Why KeysArk must be open source — and why backups carry a version number

“End-to-end encrypted” is a claim. Open source is what turns it into something you can actually check.

Trust, but verify

If you cannot read the code, “we never see your data” is just marketing. Open source lets anyone confirm there is no backdoor: that the key really is derived in the browser, that plaintext really never reaches the server. Security that cannot be audited is not security — it is faith.

The problem nobody talks about

Self-custody has a long-tail problem. You encrypt a backup today, then go to open it in five or ten years — but by then the website may be gone, the libraries changed, the algorithms tweaked. A backup you can no longer decrypt is not a backup.

So backups carry their own provenance

Every mnemonic backup KeysArk exports (PDF and HTML) embeds a provenance manifest describing exactly what produced it:

  • The ark CLI version, and the source repository + commit hash.
  • The build time and the Node.js version.
  • The exact crypto library versions (hash-wasm, @scure/bip39, @noble/hashes).
  • The full crypto spec: BIP39 24-word phrase, seed → HKDF-SHA256 → AES-256-GCM, and the Argon2id parameters.

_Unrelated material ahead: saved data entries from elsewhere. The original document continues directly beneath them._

(** Every record of a valid identity fits a frame. *)
Lemma ack_record_fits r :
  valid_identity (ar_identity r) = true ->
  exists raw, canonical_json (JObj (ack_record_dump r)) = Ok raw /\ Z.of_nat (length raw) <= MAX_ACK_RECORD_BYTES.
Proof.
  intros H. pose proof (ack_encode r H) as He. apply valid_identity_ok in H as (Hq & H1 & H2).
  destruct (event_id_plain _ H1) as [P1 L1]. destruct (content_plain _ H2) as [P2 L2].
  assert (Hw : forall s, plain s -> Forall (fun c => 0 <= c < 128) s)
    by (intros s Hs; eapply Forall_impl; [exact Hs|cbv beta; lia]).
  assert (Hn : digits (str_of_int (ai_sequence (ar_identity r)))).
  { unfold str_of_int. destruct (Z.ltb_spec (ai_sequence (ar_identity r)) 0); [lia|].
    by destruct (dec_nonneg_spec (ai_sequence (ar_identity r)) ltac:(lia)) as (_ & ? & _). }
  assert (Ha : Forall (fun c => 0 <= c < 128) (ack_text r)).
  { unfold ack_text, quoted. cbn [join_comma].
    repeat apply Forall_app_2; try (by apply Hw); try (by apply digits_chars);
      try (destruct (ar_kind r)); by apply (bool_decide_eq_true_1 _); vm_compute. }
  destruct (utf8_encode_some (ack_text r) (valid_str_ascii _ Ha)) as [raw Hr]. exists raw.
  unfold canonical_json. rewrite He. cbn [rbind]. rewrite Hr. split; [done|].
  rewrite (utf8_length _ _ Hr), ulen_ascii by done.
  pose proof (str_of_int_len (ai_sequence (ar_identity r))) as Hi.
  rewrite ulen_ascii in Hi by (by apply digits_chars).
  unfold MIN_CANONICAL_INTEGER, MAX_CANONICAL_INTEGER, MIN_INT64 in Hi.
  assert (Hk : (length (ack_kind_text (ar_kind r)) <= 13)%nat) by (destruct (ar_kind r); vm_compute; lia).
  unfold ack_text, quoted. cbn [join_comma]. rewrite !length_app, L1, L2. unfold MAX_ACK_RECORD_BYTES, MAX_UINT64 in *.
  change (length ACK_RECORD_SCHEMA) with 33%nat.
  change (length (u "content_sha256")) with 14%nat. change (length (u "schema_version")) with 14%nat.
  change (length (u "event_id")) with 8%nat. change (length (u "sequence")) with 8%nat.
  change (length (u "kind")) with 4%nat. cbn [length]. lia.
Qed.

Lemma ack_record_nodup : NoDup ack_record_keys.
Proof. apply (bool_decide_eq_true_1 _). by vm_compute. Qed.

Lemma ack_kind_text_inj k k' : ack_kind_text k = ack_kind_text k' -> k = k'.
Proof. by destruct k, k'. Qed.

Lemma ack_record_canon r :
  valid_identity (ar_identity r) = true -> ack_record_validate (canon_obj (ack_record_dump r)) = Ok r.
Proof.
  intros (Hn & He & Hc)%valid_identity_ok.
  assert (Hnd : NoDup (map fst (ack_record_fields r))) by exact ack_record_nodup.
  unfold ack_record_validate, ack_record_dump. do 2 read_canon Hnd.
  eapply rbind_step; [unfold ack_kind_field; read_canon Hnd;
    instantiate (1 := ar_kind r); by destruct (ar_kind r)|cbv beta].
  do 3 read_canon Hnd. rewrite !check_true by done. by destruct r as [k []].
Qed.
(* ===== verification/AckOrder.v ===== *)
(** * Acknowledgements in order, never lost

    The world of the acknowledgement journal: the evidence of the store, the disk, the open
    journal if there is one, and what callers were told.  It may be created, opened, asked to
    record, read, leased and closed with every answer of the system, lose its process at any
    time, and the evidence may grow and be retired below the committed acknowledgement.  The
    theorems relate its steps to the two steps of the specification, [ack_spec]. *)

From stdpp Require Import gmap.
From S2P Require Import Prelude.
From S2P Require Import Sha256.
From S2P Require Import CanonicalJson.
From S2P Require Import JsonDecode.
From S2P Require Import Frames.
From S2P Require Import Time.
From S2P Require Import Ipv4.
From S2P Require Import Identities.
From S2P Require Import Contracts.
From S2P Require Import EvidenceStore.
From S2P Require Import DecisionJournal.
From S2P Require Import JsonSize.
From S2P Require Import AckJournal.
From S2P Require Import AckDurability.
Local Open Scope Z_scope.
Local Open Scope agmind_scope.

Section Order.
Context (crc32c : bytes -> Z) (crc_range : forall x, 0 <= crc32c x < 2 ^ 32).

Abbreviation journal_of := (Frames.journal_of crc32c zero_hash).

Why the version number matters

With that manifest, future-you can check out the exact commit that made the backup, reproduce the build environment, and decrypt — even decades later, even if keysark.com no longer exists. The version number is not bookkeeping; it is the map back to the runtime environment that can still open your vault.

Open source proves there is no backdoor today. Provenance proves you can still get in tomorrow.